● Assigned task
I would like every line of the records below that contains the word "delay" copied.

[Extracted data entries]
- Opening Delimiter -
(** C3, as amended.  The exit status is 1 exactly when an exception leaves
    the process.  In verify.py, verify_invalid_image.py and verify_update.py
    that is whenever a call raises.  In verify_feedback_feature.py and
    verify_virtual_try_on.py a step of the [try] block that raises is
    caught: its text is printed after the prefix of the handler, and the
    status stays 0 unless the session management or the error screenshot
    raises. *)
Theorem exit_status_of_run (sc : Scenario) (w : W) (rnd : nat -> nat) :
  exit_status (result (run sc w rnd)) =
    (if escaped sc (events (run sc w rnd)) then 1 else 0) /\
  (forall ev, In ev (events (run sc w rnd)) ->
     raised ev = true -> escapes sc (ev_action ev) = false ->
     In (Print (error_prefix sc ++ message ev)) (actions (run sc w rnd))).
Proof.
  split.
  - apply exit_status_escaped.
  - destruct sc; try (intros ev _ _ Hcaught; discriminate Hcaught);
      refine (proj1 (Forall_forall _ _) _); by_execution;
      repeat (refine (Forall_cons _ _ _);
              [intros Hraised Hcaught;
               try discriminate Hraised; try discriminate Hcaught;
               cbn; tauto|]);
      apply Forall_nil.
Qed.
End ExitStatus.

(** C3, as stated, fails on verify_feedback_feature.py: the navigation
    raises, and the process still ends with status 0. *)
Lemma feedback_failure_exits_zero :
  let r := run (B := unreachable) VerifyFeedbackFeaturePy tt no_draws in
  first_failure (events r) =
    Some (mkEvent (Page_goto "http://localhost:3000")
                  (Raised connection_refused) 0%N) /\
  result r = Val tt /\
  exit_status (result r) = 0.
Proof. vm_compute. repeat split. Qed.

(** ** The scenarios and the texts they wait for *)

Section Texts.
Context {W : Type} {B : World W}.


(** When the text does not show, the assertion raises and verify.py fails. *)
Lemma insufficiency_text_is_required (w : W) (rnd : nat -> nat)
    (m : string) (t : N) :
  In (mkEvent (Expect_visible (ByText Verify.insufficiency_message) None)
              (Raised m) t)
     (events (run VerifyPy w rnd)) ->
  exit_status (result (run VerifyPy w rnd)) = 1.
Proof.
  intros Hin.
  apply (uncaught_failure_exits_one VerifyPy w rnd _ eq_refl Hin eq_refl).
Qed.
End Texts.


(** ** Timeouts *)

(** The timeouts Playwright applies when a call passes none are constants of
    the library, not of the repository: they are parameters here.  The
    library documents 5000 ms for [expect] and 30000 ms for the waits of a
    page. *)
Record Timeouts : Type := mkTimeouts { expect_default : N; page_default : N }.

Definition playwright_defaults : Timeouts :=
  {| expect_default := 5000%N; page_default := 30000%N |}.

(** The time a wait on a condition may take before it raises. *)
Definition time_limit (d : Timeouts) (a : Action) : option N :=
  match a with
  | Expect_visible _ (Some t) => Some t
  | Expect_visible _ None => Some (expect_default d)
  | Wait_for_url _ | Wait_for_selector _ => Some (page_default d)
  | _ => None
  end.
- Closing Delimiter -
- Opening Delimiter -
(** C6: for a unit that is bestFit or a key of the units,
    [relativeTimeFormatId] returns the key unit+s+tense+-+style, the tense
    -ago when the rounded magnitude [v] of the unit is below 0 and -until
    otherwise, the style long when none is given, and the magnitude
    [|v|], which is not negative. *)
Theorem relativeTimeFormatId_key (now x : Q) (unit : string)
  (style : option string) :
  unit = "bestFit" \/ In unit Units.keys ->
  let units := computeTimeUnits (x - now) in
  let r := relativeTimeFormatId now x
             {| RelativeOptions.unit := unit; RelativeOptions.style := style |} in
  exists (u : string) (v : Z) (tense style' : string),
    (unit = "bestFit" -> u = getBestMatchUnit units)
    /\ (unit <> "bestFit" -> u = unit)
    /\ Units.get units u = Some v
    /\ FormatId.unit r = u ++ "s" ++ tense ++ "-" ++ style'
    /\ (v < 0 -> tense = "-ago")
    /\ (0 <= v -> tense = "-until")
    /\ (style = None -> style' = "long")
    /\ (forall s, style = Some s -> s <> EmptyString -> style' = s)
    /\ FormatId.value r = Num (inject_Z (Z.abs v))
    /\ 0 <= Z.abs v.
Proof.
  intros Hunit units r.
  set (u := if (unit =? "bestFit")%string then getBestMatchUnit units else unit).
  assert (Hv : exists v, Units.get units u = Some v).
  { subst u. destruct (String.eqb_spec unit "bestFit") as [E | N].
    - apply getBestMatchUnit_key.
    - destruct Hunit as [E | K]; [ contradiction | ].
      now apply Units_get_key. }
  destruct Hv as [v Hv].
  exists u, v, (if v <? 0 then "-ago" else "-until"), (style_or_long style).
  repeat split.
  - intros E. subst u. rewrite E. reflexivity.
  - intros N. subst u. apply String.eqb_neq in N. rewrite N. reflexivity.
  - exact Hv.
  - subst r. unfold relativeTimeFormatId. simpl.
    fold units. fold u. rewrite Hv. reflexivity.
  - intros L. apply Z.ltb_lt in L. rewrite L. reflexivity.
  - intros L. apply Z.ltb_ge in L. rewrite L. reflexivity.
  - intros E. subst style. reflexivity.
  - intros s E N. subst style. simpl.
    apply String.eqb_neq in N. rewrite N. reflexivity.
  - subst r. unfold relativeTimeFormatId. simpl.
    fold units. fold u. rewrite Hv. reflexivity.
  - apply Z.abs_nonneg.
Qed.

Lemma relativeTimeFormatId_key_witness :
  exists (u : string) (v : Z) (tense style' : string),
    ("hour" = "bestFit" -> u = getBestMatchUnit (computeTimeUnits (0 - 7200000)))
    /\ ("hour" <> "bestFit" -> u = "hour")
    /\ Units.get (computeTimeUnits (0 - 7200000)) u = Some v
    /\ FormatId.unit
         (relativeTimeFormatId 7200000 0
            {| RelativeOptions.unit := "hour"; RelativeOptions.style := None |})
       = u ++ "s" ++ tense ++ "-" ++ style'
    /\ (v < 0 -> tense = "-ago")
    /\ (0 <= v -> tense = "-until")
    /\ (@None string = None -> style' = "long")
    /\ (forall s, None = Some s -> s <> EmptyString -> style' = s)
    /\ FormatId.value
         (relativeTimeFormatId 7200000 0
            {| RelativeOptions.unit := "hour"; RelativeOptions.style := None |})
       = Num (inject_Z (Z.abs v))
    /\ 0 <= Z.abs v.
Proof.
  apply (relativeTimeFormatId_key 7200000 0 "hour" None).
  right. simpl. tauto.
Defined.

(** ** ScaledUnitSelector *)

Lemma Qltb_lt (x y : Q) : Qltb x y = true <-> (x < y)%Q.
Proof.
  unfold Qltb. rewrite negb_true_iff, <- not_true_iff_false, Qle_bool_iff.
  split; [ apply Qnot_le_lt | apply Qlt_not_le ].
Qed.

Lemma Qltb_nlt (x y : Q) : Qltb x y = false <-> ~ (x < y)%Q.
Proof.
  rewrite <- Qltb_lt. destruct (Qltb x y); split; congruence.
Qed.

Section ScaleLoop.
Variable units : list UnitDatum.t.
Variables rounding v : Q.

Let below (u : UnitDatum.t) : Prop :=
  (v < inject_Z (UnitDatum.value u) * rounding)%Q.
- Closing Delimiter -
- Opening Delimiter -
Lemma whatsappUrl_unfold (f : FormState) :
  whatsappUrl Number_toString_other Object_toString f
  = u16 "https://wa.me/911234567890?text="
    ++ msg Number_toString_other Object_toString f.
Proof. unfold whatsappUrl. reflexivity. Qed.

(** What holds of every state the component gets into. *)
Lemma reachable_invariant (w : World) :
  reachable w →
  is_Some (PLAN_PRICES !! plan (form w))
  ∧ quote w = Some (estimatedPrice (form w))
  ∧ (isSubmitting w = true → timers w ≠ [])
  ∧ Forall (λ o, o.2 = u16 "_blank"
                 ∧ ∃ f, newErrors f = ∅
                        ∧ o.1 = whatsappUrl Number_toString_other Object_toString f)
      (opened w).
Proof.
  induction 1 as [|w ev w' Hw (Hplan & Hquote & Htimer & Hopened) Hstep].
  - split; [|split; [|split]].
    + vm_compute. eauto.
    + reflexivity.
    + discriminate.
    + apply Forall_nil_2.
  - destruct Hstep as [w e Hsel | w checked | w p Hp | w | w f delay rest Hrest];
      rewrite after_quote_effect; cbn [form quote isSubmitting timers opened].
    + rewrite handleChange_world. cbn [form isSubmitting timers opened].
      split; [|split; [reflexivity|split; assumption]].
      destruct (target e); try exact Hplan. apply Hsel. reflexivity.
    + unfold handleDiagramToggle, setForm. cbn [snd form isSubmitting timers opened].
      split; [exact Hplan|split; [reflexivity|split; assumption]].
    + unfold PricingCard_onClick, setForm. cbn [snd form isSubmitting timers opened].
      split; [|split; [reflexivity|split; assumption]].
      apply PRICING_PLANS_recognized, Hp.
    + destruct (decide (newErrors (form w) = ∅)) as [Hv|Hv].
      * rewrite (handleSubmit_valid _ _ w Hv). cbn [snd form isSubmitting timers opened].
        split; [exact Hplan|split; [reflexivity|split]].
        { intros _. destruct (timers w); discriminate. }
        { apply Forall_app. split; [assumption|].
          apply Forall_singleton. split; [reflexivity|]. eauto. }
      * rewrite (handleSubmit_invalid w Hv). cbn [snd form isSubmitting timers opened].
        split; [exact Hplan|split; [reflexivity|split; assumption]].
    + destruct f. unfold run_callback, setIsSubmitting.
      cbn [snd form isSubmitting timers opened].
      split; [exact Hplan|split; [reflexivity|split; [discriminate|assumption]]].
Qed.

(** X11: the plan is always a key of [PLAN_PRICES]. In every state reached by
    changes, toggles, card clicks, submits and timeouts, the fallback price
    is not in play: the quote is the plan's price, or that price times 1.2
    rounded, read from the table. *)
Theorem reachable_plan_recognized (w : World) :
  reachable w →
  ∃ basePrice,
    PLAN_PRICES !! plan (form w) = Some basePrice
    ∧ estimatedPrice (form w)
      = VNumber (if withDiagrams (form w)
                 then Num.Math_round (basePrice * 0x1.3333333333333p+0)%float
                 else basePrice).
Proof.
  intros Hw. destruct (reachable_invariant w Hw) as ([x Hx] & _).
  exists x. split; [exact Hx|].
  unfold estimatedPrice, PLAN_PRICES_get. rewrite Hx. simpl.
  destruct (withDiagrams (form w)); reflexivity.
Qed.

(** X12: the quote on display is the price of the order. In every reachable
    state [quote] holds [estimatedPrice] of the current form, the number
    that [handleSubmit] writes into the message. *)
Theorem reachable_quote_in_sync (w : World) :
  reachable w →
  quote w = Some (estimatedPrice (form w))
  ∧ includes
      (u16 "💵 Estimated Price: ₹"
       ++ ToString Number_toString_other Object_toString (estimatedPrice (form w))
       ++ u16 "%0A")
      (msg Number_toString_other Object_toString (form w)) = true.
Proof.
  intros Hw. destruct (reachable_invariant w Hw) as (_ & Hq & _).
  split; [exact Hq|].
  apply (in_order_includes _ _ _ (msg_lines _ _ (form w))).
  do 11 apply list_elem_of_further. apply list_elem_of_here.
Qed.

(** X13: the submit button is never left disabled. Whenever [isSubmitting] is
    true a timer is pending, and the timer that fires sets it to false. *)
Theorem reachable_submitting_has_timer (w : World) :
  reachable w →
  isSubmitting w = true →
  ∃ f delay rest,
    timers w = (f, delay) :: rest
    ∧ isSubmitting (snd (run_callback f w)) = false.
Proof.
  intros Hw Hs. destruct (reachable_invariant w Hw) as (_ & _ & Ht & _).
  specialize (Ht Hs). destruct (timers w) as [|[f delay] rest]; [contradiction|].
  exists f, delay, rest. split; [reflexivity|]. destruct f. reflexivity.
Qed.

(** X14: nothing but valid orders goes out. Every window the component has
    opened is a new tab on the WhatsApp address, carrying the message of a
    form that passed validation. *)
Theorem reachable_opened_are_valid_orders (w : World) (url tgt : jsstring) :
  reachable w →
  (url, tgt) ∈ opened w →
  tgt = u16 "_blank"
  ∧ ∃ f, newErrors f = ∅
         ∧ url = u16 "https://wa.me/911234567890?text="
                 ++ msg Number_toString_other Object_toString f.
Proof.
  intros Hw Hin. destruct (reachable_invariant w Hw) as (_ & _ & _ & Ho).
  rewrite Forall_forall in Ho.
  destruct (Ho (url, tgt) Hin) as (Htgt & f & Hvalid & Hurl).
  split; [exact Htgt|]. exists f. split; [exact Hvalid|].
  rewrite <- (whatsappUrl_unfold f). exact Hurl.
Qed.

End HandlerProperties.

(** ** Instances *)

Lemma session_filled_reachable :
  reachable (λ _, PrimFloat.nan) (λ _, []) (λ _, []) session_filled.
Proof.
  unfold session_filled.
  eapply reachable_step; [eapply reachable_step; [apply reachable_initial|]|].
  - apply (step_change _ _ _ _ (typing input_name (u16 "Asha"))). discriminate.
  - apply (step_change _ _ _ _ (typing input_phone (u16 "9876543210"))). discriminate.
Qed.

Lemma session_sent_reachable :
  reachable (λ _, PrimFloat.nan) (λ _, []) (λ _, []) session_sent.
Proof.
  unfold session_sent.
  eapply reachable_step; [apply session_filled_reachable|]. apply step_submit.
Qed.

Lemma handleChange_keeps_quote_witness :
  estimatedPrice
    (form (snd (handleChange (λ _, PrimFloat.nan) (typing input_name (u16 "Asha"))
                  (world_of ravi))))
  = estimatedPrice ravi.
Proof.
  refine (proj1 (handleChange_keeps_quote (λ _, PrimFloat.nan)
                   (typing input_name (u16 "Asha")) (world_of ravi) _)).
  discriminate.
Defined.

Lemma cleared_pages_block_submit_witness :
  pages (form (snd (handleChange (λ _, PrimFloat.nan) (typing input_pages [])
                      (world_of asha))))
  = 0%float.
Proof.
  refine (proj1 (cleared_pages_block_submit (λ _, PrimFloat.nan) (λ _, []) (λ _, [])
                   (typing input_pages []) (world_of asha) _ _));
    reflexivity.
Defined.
- Closing Delimiter -
● Worked solution
  - destruct Hstep as [w e Hsel | w checked | w p Hp | w | w f delay rest Hrest];
  ∃ f delay rest,
    timers w = (f, delay) :: rest
  specialize (Ht Hs). destruct (timers w) as [|[f delay] rest]; [contradiction|].
  exists f, delay, rest. split; [reflexivity|]. destruct f. reflexivity.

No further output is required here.